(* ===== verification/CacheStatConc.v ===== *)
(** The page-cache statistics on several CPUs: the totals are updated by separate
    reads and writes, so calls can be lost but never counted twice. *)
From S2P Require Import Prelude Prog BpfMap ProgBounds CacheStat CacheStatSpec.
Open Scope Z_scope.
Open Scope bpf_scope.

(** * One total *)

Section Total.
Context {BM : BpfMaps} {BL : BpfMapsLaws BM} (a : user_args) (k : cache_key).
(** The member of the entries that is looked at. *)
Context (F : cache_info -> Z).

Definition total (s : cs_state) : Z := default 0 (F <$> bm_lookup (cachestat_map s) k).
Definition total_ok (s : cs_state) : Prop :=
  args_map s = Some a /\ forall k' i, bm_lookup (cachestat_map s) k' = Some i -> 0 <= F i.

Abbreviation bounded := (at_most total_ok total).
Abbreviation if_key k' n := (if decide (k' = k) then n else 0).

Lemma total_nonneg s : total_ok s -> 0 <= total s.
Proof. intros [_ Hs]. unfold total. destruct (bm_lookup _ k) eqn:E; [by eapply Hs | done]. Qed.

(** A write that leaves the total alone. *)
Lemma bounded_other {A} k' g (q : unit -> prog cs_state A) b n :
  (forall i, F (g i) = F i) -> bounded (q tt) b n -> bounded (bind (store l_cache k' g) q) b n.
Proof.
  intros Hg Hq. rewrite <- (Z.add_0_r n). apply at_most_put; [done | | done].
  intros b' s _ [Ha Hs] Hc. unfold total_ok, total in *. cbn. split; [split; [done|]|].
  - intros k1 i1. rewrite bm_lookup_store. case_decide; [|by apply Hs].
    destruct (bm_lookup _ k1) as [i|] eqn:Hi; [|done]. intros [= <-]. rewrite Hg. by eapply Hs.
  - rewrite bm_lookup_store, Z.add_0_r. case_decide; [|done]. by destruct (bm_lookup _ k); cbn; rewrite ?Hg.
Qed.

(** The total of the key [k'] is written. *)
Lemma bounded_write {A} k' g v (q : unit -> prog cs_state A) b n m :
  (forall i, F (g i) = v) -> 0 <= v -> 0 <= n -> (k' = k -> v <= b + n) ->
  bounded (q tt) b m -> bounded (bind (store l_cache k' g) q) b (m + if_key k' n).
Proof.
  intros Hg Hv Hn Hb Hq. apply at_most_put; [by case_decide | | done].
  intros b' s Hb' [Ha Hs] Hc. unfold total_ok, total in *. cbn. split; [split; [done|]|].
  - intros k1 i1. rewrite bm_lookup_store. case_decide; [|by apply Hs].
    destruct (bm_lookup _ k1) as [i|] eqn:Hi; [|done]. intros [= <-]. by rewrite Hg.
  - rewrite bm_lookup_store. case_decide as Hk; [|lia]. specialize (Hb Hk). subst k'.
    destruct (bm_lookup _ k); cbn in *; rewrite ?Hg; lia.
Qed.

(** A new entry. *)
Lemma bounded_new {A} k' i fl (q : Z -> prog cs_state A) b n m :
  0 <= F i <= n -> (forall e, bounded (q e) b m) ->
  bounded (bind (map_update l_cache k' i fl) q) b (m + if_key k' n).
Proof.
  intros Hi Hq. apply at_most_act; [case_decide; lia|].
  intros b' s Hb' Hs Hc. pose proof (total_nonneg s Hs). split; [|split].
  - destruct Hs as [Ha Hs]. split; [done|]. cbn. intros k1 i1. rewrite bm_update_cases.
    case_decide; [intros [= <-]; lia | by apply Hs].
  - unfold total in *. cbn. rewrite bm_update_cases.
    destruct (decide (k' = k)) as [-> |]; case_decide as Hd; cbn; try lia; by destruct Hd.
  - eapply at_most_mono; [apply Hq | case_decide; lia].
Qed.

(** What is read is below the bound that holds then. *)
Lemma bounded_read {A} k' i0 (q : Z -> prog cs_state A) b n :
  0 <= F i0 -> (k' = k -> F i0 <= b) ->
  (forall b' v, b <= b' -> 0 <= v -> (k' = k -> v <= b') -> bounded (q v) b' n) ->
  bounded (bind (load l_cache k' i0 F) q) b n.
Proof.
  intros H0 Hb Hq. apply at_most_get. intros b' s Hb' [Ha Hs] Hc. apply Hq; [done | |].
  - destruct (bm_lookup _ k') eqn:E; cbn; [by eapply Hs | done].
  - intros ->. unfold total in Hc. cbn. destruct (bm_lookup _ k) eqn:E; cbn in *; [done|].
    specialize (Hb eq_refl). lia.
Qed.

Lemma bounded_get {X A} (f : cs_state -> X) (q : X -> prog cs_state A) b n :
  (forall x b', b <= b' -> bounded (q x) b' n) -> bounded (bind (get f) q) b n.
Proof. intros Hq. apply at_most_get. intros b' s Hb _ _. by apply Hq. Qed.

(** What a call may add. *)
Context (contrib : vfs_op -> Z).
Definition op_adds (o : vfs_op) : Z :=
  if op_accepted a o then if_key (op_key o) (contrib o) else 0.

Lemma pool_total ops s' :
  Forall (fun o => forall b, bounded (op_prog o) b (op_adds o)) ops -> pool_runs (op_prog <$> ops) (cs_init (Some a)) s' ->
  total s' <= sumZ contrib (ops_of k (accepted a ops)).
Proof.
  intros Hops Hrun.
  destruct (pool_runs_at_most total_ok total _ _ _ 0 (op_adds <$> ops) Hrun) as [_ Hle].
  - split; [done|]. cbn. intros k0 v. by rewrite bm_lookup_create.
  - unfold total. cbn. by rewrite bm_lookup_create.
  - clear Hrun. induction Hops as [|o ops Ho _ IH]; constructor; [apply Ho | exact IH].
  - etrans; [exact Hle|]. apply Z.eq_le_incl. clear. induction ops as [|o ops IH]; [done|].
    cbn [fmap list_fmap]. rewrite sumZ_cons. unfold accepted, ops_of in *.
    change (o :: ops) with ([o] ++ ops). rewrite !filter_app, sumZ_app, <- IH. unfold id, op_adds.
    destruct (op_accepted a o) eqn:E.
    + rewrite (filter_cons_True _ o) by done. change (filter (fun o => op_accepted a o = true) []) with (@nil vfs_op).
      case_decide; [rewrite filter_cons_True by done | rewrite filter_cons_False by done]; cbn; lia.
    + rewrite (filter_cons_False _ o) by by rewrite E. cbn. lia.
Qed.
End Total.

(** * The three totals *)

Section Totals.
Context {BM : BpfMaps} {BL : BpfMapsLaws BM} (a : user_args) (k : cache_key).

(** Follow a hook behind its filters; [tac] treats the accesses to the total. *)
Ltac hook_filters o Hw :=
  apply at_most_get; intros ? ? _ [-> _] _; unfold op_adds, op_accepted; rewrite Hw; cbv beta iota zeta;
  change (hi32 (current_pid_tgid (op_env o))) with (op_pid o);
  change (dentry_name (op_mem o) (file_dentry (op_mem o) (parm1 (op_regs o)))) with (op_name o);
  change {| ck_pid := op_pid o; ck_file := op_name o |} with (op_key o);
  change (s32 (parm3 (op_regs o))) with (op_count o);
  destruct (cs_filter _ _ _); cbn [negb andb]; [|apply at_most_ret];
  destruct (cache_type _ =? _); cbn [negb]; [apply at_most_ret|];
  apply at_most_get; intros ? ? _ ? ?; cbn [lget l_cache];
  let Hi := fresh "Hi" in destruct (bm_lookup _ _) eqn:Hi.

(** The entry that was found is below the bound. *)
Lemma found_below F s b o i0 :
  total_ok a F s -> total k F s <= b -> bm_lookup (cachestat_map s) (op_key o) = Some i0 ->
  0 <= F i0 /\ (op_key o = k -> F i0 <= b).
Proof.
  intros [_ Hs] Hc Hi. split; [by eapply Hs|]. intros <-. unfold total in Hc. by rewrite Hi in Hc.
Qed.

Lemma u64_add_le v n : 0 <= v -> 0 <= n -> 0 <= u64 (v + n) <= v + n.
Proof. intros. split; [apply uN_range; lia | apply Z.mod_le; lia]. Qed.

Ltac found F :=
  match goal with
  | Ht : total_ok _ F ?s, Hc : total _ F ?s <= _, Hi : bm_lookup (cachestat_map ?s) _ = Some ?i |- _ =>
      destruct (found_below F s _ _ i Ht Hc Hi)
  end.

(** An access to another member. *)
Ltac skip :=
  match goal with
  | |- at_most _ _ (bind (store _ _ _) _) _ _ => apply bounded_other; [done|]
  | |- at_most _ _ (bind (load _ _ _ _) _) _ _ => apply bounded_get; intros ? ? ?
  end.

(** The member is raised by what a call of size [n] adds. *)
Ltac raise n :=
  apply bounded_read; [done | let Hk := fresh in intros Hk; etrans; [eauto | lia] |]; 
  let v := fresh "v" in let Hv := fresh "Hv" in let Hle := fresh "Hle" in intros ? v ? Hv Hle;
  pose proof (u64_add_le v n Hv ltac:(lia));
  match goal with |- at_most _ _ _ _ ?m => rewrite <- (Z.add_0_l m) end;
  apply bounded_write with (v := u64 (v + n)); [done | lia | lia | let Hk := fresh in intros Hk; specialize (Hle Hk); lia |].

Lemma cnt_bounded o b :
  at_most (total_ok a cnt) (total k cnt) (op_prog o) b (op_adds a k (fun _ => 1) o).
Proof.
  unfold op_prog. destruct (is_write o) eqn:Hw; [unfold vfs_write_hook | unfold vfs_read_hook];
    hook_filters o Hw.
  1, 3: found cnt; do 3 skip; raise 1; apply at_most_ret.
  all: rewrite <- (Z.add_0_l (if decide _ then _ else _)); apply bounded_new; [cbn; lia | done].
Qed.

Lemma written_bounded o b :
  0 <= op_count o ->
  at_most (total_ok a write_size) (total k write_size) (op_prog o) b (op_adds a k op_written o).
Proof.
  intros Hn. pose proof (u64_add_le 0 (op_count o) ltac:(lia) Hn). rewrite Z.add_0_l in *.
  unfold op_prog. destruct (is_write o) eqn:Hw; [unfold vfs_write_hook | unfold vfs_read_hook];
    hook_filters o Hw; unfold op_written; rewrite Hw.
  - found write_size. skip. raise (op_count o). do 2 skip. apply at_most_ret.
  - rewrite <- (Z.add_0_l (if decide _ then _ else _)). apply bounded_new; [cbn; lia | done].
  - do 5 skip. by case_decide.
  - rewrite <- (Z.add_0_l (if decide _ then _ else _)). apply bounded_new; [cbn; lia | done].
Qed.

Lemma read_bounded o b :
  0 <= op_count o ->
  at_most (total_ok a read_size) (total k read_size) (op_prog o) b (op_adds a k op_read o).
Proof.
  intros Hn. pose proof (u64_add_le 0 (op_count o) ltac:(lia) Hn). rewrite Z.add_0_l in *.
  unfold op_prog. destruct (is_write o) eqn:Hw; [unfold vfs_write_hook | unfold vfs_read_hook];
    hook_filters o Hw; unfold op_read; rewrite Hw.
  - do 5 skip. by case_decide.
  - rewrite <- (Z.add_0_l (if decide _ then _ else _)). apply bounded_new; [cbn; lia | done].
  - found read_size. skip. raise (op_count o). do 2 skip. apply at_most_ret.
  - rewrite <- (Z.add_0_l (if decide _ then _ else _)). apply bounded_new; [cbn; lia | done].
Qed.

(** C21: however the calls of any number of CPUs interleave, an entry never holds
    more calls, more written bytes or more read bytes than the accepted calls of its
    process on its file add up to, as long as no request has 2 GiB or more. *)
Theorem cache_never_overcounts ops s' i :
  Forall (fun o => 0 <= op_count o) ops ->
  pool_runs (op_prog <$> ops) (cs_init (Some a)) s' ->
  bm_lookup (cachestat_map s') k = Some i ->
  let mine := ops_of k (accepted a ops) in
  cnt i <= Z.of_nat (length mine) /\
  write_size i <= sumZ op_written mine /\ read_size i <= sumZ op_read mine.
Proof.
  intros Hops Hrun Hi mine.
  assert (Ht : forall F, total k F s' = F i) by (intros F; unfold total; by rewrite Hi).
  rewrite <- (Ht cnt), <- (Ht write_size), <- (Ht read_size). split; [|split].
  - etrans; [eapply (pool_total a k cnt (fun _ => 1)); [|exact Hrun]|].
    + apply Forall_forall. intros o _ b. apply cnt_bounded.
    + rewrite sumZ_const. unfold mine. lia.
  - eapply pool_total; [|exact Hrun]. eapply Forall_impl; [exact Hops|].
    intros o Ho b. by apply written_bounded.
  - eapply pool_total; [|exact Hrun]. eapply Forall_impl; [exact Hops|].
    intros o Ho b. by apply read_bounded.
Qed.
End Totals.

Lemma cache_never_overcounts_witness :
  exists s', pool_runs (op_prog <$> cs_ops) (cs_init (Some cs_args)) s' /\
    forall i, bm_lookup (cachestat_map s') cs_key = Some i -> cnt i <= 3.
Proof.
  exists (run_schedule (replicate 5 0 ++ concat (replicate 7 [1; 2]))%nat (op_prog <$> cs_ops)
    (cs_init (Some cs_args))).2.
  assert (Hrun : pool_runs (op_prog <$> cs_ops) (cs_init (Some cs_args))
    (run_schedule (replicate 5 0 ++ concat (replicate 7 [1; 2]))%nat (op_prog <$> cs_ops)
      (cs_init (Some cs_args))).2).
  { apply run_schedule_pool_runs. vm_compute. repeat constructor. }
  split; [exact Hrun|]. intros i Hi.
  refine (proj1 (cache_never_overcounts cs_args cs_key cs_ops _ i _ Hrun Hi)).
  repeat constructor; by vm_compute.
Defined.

◆ EXERCISE DETAILS ◆
Look in the material above for the line with "(** The total of the key [k'] is written. *)" and the line with "intros Hg Hv", and transcribe exactly those lines and all lines between them, nothing more.

◆ REPLY ◆
(** The total of the key [k'] is written. *)
Lemma bounded_write {A} k' g v (q : unit -> prog cs_state A) b n m :
  (forall i, F (g i) = v) -> 0 <= v -> 0 <= n -> (k' = k -> v <= b + n) ->
  bounded (q tt) b m -> bounded (bind (store l_cache k' g) q) b (m + if_key k' n).
Proof.
  intros Hg Hv Hn Hb Hq. apply at_most_put; [by case_decide | | done].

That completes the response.